Ovarian cancer is the leading cause of death from gynecologic cancers in the United States, and the fifth leading cause of cancer death among American women. Advances in the fight against this terrible disease only occur through medical research focused on finding better methods of diagnosis, more effective treatments, and eventually a cure.
The South Carolina Ovarian Cancer Foundation is dedicated to the promotion of medical research based in our state that generate clinical research programs open and readily available to women of our state.
In late 2016, in partnership with David and Mary Swain and the Ob Hospitalist Group of Mauldin, SC, we were able to fully fund a new ovarian cancer and endometriosis research project with principal investigator Larry Puls, MD of the Greenville Health System working with Bruce A Lessey MD, PhD of Greenville Health System and Jae-Wook Jeong, PhD of Michigan State University. Endometriosis is an inflammatory condition in which the lining of the uterus grows outside of the uterus. While associated with pain and infertility, it has also been associated with both endometroid and clear cell subtypes of ovarian epithelial cancers. There is currently no understanding of why a certain percentage of endometriosis patients develop ovarian cancer, nor are there validated biomarkers for prediction of this risk. Clearly, a test for risk prediction of ovarian cancer related to endometrial biomarkers would be helpful in women newly diagnosed with endometriosis. The biomarkers SIRT1 and the oncogene KRAS have been proposed as strong candidates in the pathophysiology of endometriosis and have shown potential in mice studies. This project will study the presence of SIRT1 and KRAS with the goal of identifying early biomarkers of risk for subsequent development of ovarian neoplasia in women with endometriosis. Researchers will use established tissue banks to determine expression of SIRT1 and KRAS and compare women with ovarian cancer and endometriosis to those without endometriosis.
Update provided by Dr. Lessey (December 2017)
In our pathway to study these important relationships between endometriosis and ovarian cancers we have made several very interesting and novel discoveries. None of this information was known prior to these studies.
1) KRAS is elevated in women with endometriosis without mutation.
2) SIRT1 is specifically elevated in endometriosis but also in ovarian cancer associated with endometriosis; SIRT1 is not elevated in endometrial cancer or ovarian cancers without endometriomas
3) ARID1A (a known suppressor of NFKB/inflammation) is frequently mutated in cancers. ARID1A is specifically elevated in endometriosis but also in ovarian cancer associated with endometriosis; ARID1A is not elevated in endometrial cancer or ovarian cancers without endometriomas.
4) KRAS is not different between ovarian cancers from women with or without endometriosis.
The findings are the significant, showing for the first time differences found between ovarian cancers that arise from endometriosis and suggest an inflammatory basis for disease. The characteristics of ovarian cancers associated with endometriosis suggest that treatment options including SIRT1 inhibitors, may be particularly helpful in this type of ovarian cancer. Further, ways to prevent ovarian cancer based on this hypothesis can now be tested. Further studies are planned to examine cytokine differences in women with ovarian cancers.

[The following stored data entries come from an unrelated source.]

(** [build] ends as soon as the backing is large enough. *)
Lemma build_loop_ok (c : HM Term) k (Q : mem -> Term -> Prop) m : (forall s, heap_ok s -> grows c k Q s) -> forall fuel words,
  let most := words * 2 ^ (Z.of_nat fuel - 1) in
  0 < words -> (0 < fuel)%nat -> k <= most -> most < 2 ^ 63 -> (forall n, 0 < n <= most -> is_Some (vec_at m n)) ->
  exists f m', build_loop fuel words c m = (Ok f, m') /\ Q (region (f_base f) (f_base f + 8 * k) m') (f_root f) /\ k <= f_words f /\
    (forall x, is_Some (m !! x) -> m' !! x = m !! x).
Proof using KL.
  intros Hc. induction fuel as [|fuel IH]; intros words most Hw Hfuel Hk Hmax Hmem; [lia|]. cbn [build_loop].
  assert (words <= most) as Hle by (assert (0 < 2 ^ (Z.of_nat (S fuel) - 1)) by (apply Z.pow_pos_nonneg; lia); unfold most; nia).
  destruct (Hmem words ltac:(lia)) as [b Hb]. rewrite (bind_eval (vec_zeroed words) _ m b (zeroed b words ∪ m)) by (unfold vec_zeroed; by rewrite Hb).
  destruct (fresh_ok m words b Hw Hb) as (Hok & _).
  pose proof (in_backing_grows c k Q m words b Hw Hb (Hc _ Hok)) as Hg.
  destruct (in_backing b words c (zeroed b words ∪ m)) as [r m'] eqn:Hin. destruct Hg as [Hout Hres].
  destruct r as [root|e| |]; [| |done|done].
  - exists {| f_base := b; f_words := words; f_root := root |}, m'. destruct Hres. split_and!; [|done|done|].
    + rewrite (bind_eval (attempt _) _ _ (Some root) m') by (unfold attempt; by rewrite Hin). done.
    + intros x [w Hx]. apply Hout. intros Hr. destruct (vec_law m words b Hw Hb) as (_ & _ & _ & _ & Hno). by rewrite Hno in Hx.
  - rewrite (bind_eval (attempt _) _ _ None m') by (unfold attempt; by rewrite Hin).
    rewrite (bind_eval (vec_drop b words) _ _ tt m) by (unfold vec_drop, modify; by rewrite (dropped m m' words b)).
    destruct fuel as [|fuel]; [unfold most in Hk; cbn in Hk; lia|].
    assert (words * 2 * 2 ^ (Z.of_nat (S fuel) - 1) = most) as Hm.
    { unfold most. replace (Z.of_nat (S (S fuel)) - 1) with (Z.of_nat (S fuel) - 1 + 1) by lia. rewrite Z.pow_add_r by lia. lia. }
    assert (0 < 2 ^ (Z.of_nat (S fuel) - 1)) by (apply Z.pow_pos_nonneg; lia).
    rewrite wrap_small by nia. apply (IH (words * 2)); rewrite ?Hm; [lia|lia|done|done|done].
Qed.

Cytokine profiles may be useful for early detection of endometriosis related cancers of the ovary or identify women at risk.

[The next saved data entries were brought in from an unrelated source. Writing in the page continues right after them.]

(* ===== verification/ShootdownProofs.v ===== *)
(** * ShootdownProofs: no core reaches a freed frame

    The invariant of the machine of [Shootdown]: every slot and every frame has one
    owner, the page tables map exactly the stacks of processes and of operations in
    flight, and a cached translation is either in the page tables or belongs to an
    unmapping whose shootdown the caching core has still to answer. *)

From stdpp Require Import functions.
From S2P Require Import Prelude FrameAlloc Memory StackProofs Shootdown.

(** ** Who has what *)

Definition slot_of (p : Pc) : option Z :=
  match p with
  | Idle => None
  | MapAlloc k | MapLock k _ | MapPages k _ _ | UnLock k | UnPages k _ | Flush k _ _ | UnFree k _ | UnPush k => Some k
  end.

Definition held (p : Pc) : list Z :=
  match p with
  | MapLock _ span => span_from span 0
  | MapPages _ span i => span_from span i
  | UnPages _ fs | Flush _ fs _ | UnFree _ fs => fs
  | _ => []
  end.

(** Pages of its slot that are mapped while a core is at [p]. *)
Definition has_page (p : Pc) (k i : Z) : Prop :=
  match p with
  | MapPages k' _ j => k = k' /\ i < j
  | UnLock k' => k = k'
  | UnPages k' fs => k = k' /\ zlen fs <= i
  | _ => False
  end.

Definition locks (p : Pc) : bool :=
  match p with MapPages _ _ _ | UnPages _ _ | Flush _ _ _ | UnFree _ _ | UnPush _ => true | _ => false end.

(** The slot and the frames of an unmapping whose shootdown has not ended. *)
Definition unmapping (p : Pc) : option (Z * list Z) :=
  match p with UnPages k fs | Flush k fs _ => Some (k, fs) | _ => None end.

Definition shooting (ph : FlushPc) : bool := match ph with FEnter | FLock => false | _ => true end.

(** Core [c] has still to answer the shootdown of a core at [p]. *)
Definition lags (p : Pc) (irqs : gset nat) (c : nat) : Prop :=
  match p with
  | UnPages _ _ | Flush _ _ FEnter | Flush _ _ FLock | Flush _ _ FReset | Flush _ _ FIpi => True
  | Flush _ _ (FWait _) => c ∈ irqs
  | _ => False
  end.
Definition may_lag (s : Sys) (c c' : nat) : Prop := c <> c' /\ lags (pc s c') (pending s) c.

(** Core [c] still caches page [i] of a stack that [c'] is unmapping. *)
Definition stale (s : Sys) (c : nat) (va : Z) (e : Pte) (c' : nat) : Prop :=
  exists k fs i, unmapping (pc s c') = Some (k, fs) /\ va = page k i /\ lookupz fs i = Some (pte_frame e) /\ may_lag s c c'.

Inductive sowner := SFreed | SFresh | SLive | SCore (c : nat).
Definition sowns (s : Sys) (o : sowner) (k : Z) : Prop :=
  match o with
  | SFreed => k ∈ freed (slots s)
  | SFresh => next (slots s) <= k
  | SLive => k ∈ live s
  | SCore c => slot_of (pc s c) = Some k
  end.

Definition stack_page_va (va : Z) : Prop := exists k i, 0 <= i < STACK_PAGES /\ va = page k i.

Inductive fowner := OPool | OOther | OPage (va : Z) | OHeld (c : nat).
Definition fowns (s : Sys) (o : fowner) (f : Z) : Prop :=
  match o with
  | OPool => f ∈ pool s
  | OOther => f ∈ other s
  | OPage va => stack_page_va va /\ exists e, ptab s !! va = Some e /\ pte_frame e = f
  | OHeld c => f ∈ held (pc s c)
  end.

Definition one_owner {O} (R : O -> Z -> Prop) : Prop := forall o o' x, R o x -> R o' x -> o = o'.

(** Things [X] move to [b]; everything else stays where it was or is lost. *)
Lemma one_owner_move {O} (R R' : O -> Z -> Prop) (X : Z -> Prop) b :
  one_owner R -> (forall x, X x \/ ~ X x) -> (forall o x, R' o x -> (X x -> o = b) /\ (~ X x -> R o x)) -> one_owner R'.
Proof.
  intros Hu HX Hm o o' x H1 H2. destruct (Hm _ _ H1) as [A1 B1], (Hm _ _ H2) as [A2 B2].
  destruct (HX x) as [HX'|HX']; [by rewrite A1, A2|by apply (Hu o o' x); auto].
Qed.

(** [x0] moves from [a] to [b]. *)
Lemma one_owner_take {O} (R R' : O -> Z -> Prop) x0 a b :
  one_owner R -> R a x0 -> (forall o x, R' o x -> (x = x0 /\ o = b) \/ (R o x /\ (x = x0 -> o <> a))) -> one_owner R'.
Proof.
  intros Hu Ha Hm. assert (forall o x, R' o x -> (x = x0 -> o = b) /\ (x <> x0 -> R o x)) as Hm'.
  { intros o x Hx. destruct (Hm o x Hx) as [[-> ->]|[Hr Hne]]; (split; [|done]); [done|].
    intros ->. by destruct (Hne eq_refl (Hu _ _ _ Hr Ha)). }
  apply (one_owner_move R R' (fun x => x = x0) b Hu); [intros x; destruct (decide (x = x0)); auto|done].
Qed.

Lemma one_owner_sub {O} (R R' : O -> Z -> Prop) : one_owner R -> (forall o x, R' o x -> R o x) -> one_owner R'.
Proof. intros Hu Hs o o' x H1 H2. by apply (Hu o o' x); apply Hs. Qed.

(** Split on whether [c'] is the core that moves. *)
Ltac case_core c c' :=
  destruct (decide (c = c')) as [<-|?];
  [rewrite ?fn_lookup_insert in *|rewrite ?fn_lookup_insert_ne in * by done].

Section inv.
Context (ncpu : nat).

(** The cores, their locks and the interrupts. *)
Record Ctl (s : Sys) : Prop := {
  i_core c : pc s c <> Idle -> (c < ncpu)%nat;
  i_mapper c : locks (pc s c) = true -> mapper s = Some c;
  i_range c : match pc s c with MapPages _ _ i => 0 <= i <= STACK_PAGES | UnPages _ fs | Flush _ fs _ => zlen fs <= STACK_PAGES | _ => True end;
  i_pending : pending s = ∅ \/ exists c k fs w, pc s c = Flush k fs (FWait w);
  i_wait c k fs w : pc s c = Flush k fs (FWait w) -> c ∉ pending s /\ acks s + Z.of_nat (size (pending s)) = Z.of_nat ncpu - 1;
  i_ipi c k fs : pc s c = Flush k fs FIpi -> acks s = 0;
  i_shoot c : shootdown s = Some c -> exists k fs ph, pc s c = Flush k fs ph /\ shooting ph = true;
  i_panic : panicked s <> Some AlreadyMapped /\ panicked s <> Some NotMapped;
}.

Record Inv (s : Sys) : Prop := {
  i_ctl :> Ctl s;
  i_slot : one_owner (sowns s);
  i_freed : NoDup (freed (slots s)) /\ 0 <= next (slots s);
  i_frame : one_owner (fowns s);
  i_held c : NoDup (held (pc s c));
  i_pages k i : 0 <= i < STACK_PAGES ->
    is_Some (ptab s !! page k i) <-> k ∈ live s \/ exists c, has_page (pc s c) k i;
  i_local k i e : 0 <= i < STACK_PAGES -> ptab s !! page k i = Some e -> pte_global e = false;
  i_tlb c va e : stack_page_va va -> tlb s c !! va = Some e ->
    (c < ncpu)%nat /\ pte_global e = false /\ (ptab s !! va = Some e \/ exists c', stale s c va e c');
}.

Lemma sys_init_inv s : sys_init s -> Inv s.
Proof.
  intros [Hpg Htlb Hpe Hma Hsh Hsl Hli Hfr Hpc Hpn]. split; [split|..].
  1-3: intros c; rewrite ?Hpc; done.
  - by left.
  - intros c k fs w H. by rewrite Hpc in H.
  - intros c k fs H. by rewrite Hpc in H.
  - intros c H. by rewrite Hsh in H.
  - by rewrite Hpn.
  - intros [| | |c] [| | |c'] x; cbn; rewrite ?Hsl, ?Hli, ?Hpc; cbn; first [done|clear; set_solver].
  - rewrite Hsl. cbn. split; [constructor|lia].
  - intros o o' x. destruct o as [| |va|c], o' as [| |va'|c']; cbn; rewrite ?Hpc; cbn; try first [done|clear -Hfr; set_solver].
    all: intros H1 H2; repeat match goal with H : stack_page_va _ /\ _ |- _ => destruct H as ((?&?&?&->)&?&Hl&?); by rewrite Hpg in Hl end.
  - intros c. rewrite Hpc. constructor.
  - intros k i Hi. rewrite Hpg, Hli by done. split; [by intros []|]. intros [?|[c Hc]]; [set_solver|by rewrite Hpc in Hc].
  - intros k i e Hi He. by rewrite Hpg in He.
  - intros c va e (k&i&Hi&->) He. apply Htlb in He. by rewrite Hpg in He.
Qed.

(** *** Who holds MAPPER *)

Lemma locks_unique s c c' : Inv s -> locks (pc s c) = true -> locks (pc s c') = true -> c = c'.
Proof. intros H H1 H2. apply (i_mapper s H) in H1, H2. congruence. Qed.

Lemma unmapping_locks p k fs : unmapping p = Some (k, fs) -> locks p = true.
Proof. by destruct p. Qed.

Lemma stale_lock s c va e c' : stale s c va e c' -> locks (pc s c') = true.
Proof. intros (k&fs&i&Hu&_). by eapply unmapping_locks. Qed.

(** A core that has no part in it can move. *)
Lemma stale_frame s s' c va e c' :
  stale s c va e c' -> pc s' c' = pc s c' -> (pending s ⊆ pending s') -> stale s' c va e c'.
Proof.
  intros (k&fs&i&Hu&Hva&Hf&Hne&Hl) Hpc Hpe. exists k, fs, i. rewrite Hpc. split_and!; try done. split; [done|].
  rewrite Hpc. destruct (pc s c'); try done. destruct ph; try done. by apply Hpe.
Qed.

(** The unmapping goes on. *)
Lemma stale_phase s s' c va e c' :
  unmapping (pc s' c') = unmapping (pc s c') ->
  (c <> c' -> lags (pc s c') (pending s) c -> lags (pc s' c') (pending s') c) -> stale s c va e c' -> stale s' c va e c'.
Proof. intros Hu Hm (k&fs&i&Hu'&Hva&Hf&Hne&Hl). exists k, fs, i. rewrite Hu. split_and!; try done. split; [done|by apply Hm]. Qed.

Lemma lock_other s c c' : Inv s -> locks (pc s c) = true -> c <> c' -> locks (pc s c') = false.
Proof. intros H Hc Hne. destruct (locks (pc s c')) eqn:E; [|done]. by apply (locks_unique s c c' H Hc) in E. Qed.

Lemma flush_other s c c' k fs ph : Inv s -> locks (pc s c) = true -> c <> c' -> pc s c' = Flush k fs ph -> False.
Proof. intros H Hc Hne Hf. pose proof (lock_other s c c' H Hc Hne) as E. by rewrite Hf in E. Qed.

(** *** Steps of the shootdown: only the phase of one core changes *)

Record phase_step (s s' : Sys) (c : nat) (p' : Pc) : Prop := {
  ph_ptab : ptab s' = ptab s; ph_tlb : tlb s' = tlb s; ph_mapper : mapper s' = mapper s; ph_slots : slots s' = slots s;
  ph_live : live s' = live s; ph_pool : pool s' = pool s; ph_other : other s' = other s; ph_panic : panicked s' = panicked s;
  ph_pc : pc s' = <[c := p']> (pc s);
  ph_locks : locks (pc s c) = true; ph_locks' : locks p' = true;
  ph_slot : slot_of p' = slot_of (pc s c); ph_held : held p' = held (pc s c);
  ph_has k i : 0 <= i < STACK_PAGES -> has_page p' k i <-> has_page (pc s c) k i;
  ph_range : match p' with MapPages _ _ i => 0 <= i <= STACK_PAGES | UnPages _ fs | Flush _ fs _ => zlen fs <= STACK_PAGES | _ => True end;
  ph_stale c1 va e : (c1 < ncpu)%nat -> stale s c1 va e c -> stale s' c1 va e c;
  ph_pending : pending s' = ∅ \/ exists k fs w, p' = Flush k fs (FWait w);
  ph_wait k fs w : p' = Flush k fs (FWait w) -> c ∉ pending s' /\ acks s' + Z.of_nat (size (pending s')) = Z.of_nat ncpu - 1;
  ph_ipi k fs : p' = Flush k fs FIpi -> acks s' = 0;
  ph_shoot c1 : shootdown s' = Some c1 -> c1 = c /\ exists k fs ph, p' = Flush k fs ph /\ shooting ph = true;
}.

Lemma phase_ctl s s' c p' : Inv s -> (c < ncpu)%nat -> phase_step s s' c p' -> Ctl s'.
Proof.
  intros H Hc []. pose proof (fun c' => flush_other s c c') as Hfo. split.
  - intros c'. rewrite ph_pc0. case_core c c'; [done|apply (i_core s H)].
  - intros c'. rewrite ph_pc0, ph_mapper0. case_core c c'; [intros _; by apply (i_mapper s H)|apply (i_mapper s H)].
  - intros c'. rewrite ph_pc0. case_core c c'; [done|apply (i_range s H)].
  - destruct ph_pending0 as [Hn|(k&fs&w&Hw)]; [by left|]. right. exists c, k, fs, w. by rewrite ph_pc0, fn_lookup_insert.
  - intros c' k fs w. rewrite ph_pc0. case_core c c'; [apply ph_wait0|]. intros Hf. by edestruct Hfo.
  - intros c' k fs. rewrite ph_pc0. case_core c c'; [apply ph_ipi0|]. intros Hf. by edestruct Hfo.
  - intros c' Hs. destruct (ph_shoot0 c' Hs) as [-> ?]. by rewrite ph_pc0, fn_lookup_insert.
  - rewrite ph_panic0. apply (i_panic s H).
Qed.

SCOCF is a Community Partner of the Ovarian Cancer Research Fund Alliance (OCRFA), which is the largest global organization dedicated to advancing ovarian cancer research while supporting women and their families. As the voice for ovarian cancer, OCRFA advances private research and advocates for increased federal research and awareness dollars.

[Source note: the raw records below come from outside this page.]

Lemma k_with_heap_ok h s : sgood s -> heap_step (k_heap s) h -> sgood (k_with_heap h s) /\ kextends (ks s) (ks (k_with_heap h s)).
Proof using Type.
  intros Hs Hst. assert (kextends (ks s) (rt_with_heap h (ks s))) as He.
  { intros v t Ht. rewrite rt_lens. eapply repr_mono; [by apply heap_step_live|done]. }
  split; [|done]. apply sgood_k; [done|apply kgood_with_heap; [apply Hs|done]|done].
Qed.

Lemma k_grow_ok s : sgood s -> sgood (k_grow s).2 /\ kextends (ks s) (ks (k_grow s).2).
Proof using Type.
  intros Hs. destruct (rt_law_grow (ks s) (sg_k _ _ Hs)) as [Hg He]. unfold k_grow. destruct (rt_grow (ks s)) as [b k]. split; [by apply sgood_k|done].
Qed.

Lemma alloc_retry_ok fuel bs : forall s, sgood s -> keeps svalid (alloc_retry fuel (binary bs)) s.
Proof using Type.
  induction fuel as [|fuel IH]; intros s Hs; [split_and!; [done|apply kextends_refl|done]|]. unfold keeps. cbn [alloc_retry].
  pose proof (makes_binary bs (k_heap s) (kgood_heap _ (sg_k _ _ Hs))) as Hm. unfold makes in Hm.
  destruct (binary bs (k_heap s)) as [r h]. destruct Hm as [Hst Hr]. destruct (k_with_heap_ok h s Hs Hst) as [Hs1 He1].
  destruct r as [t|[]| |]; [|..|done|done].
  - split_and!; [done|done|]. cbn. unfold kvalid. by rewrite rt_lens.
  - destruct (k_grow_ok _ Hs1) as [Hs2 He2]. destruct (k_grow (k_with_heap h s)) as [b s2]. cbn [snd] in *.
    pose proof (kextends_trans _ _ _ He1 He2) as He. destruct b; [|by split_and!].
    specialize (IH s2 Hs2). unfold keeps in IH. destruct (alloc_retry fuel (binary bs) s2) as [r s3]. destruct IH as (Hs3 & He3 & Hr3).
    split_and!; [done|by eapply kextends_trans|done].
Qed.

Lemma k_buf_read_ok fuel a b c s : sgood s -> keeps svalid (k_buf_read fuel a b c) s.
Proof using Type.
  intros Hs. do 3 (eapply keeps_bind; [by apply keeps_ok_or|intros ? ? ? _ [-> _]]). eapply keeps_bind; [by apply keeps_fail_if|]. intros _ s2 Hs2 _ [-> _].
  eapply keeps_bind; [apply keeps_on_k; [done|apply rt_law_buf_read, Hs|apply sp_buf_read]|]. intros o s3 Hs3 _ _.
  eapply keeps_bind; [by apply keeps_ok_or|]. intros bs s4 Hs4 _ [-> _]. by apply alloc_retry_ok.
Qed.

Lemma k_buf_to_bin_ok fuel i s : sgood s -> keeps svalid (k_buf_to_bin fuel i) s.
Proof using Type.
  intros Hs. eapply keeps_bind; [apply keeps_on_k; [done|apply rt_law_buf_take, Hs|apply sp_buf_take]|]. intros o s3 Hs3 _ _.
  eapply keeps_bind; [by apply keeps_ok_or|]. intros bs s4 Hs4 _ [-> _]. by apply alloc_retry_ok.
Qed.

Lemma set_tail_ok t s : sgood s -> Forall (kvalid (ks s)) (target_args t) ->
  sgood (upd_m (with_stash (Some t)) s) /\ kextends (ks s) (ks (upd_m (with_stash (Some t)) s)).
Proof using Type. intros Hs Ht. split; [|apply kextends_refl]. apply sgood_stash; [done|]. by intros t' [= <-]. Qed.

(** A dynamic call that keeps the contract. *)
Definition calls_ok (call : Z -> Z -> list Term -> M (KS K) Trap Term) : Prop := forall ma fa args s,
  sgood s -> Forall (kvalid (ks s)) args -> keeps svalid (call ma fa args) s.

Ovarian Cancer Research Fund Alliance is the oldest and largest charity in the US funding ovarian cancer research. Since 1998, OCRFA has awarded top scientists at 70 leading medical centers 255 grants for ovarian cancer research and related programs: an investment of nearly $70 million.
Every day OCRFA-funded scientists are working to save women’s lives. In the best research institutions across the country, they work to better understand the origins and biology of the disease, find new ways to identify and prevent it, and discover more effective treatments. They are the best and brightest working in the field today.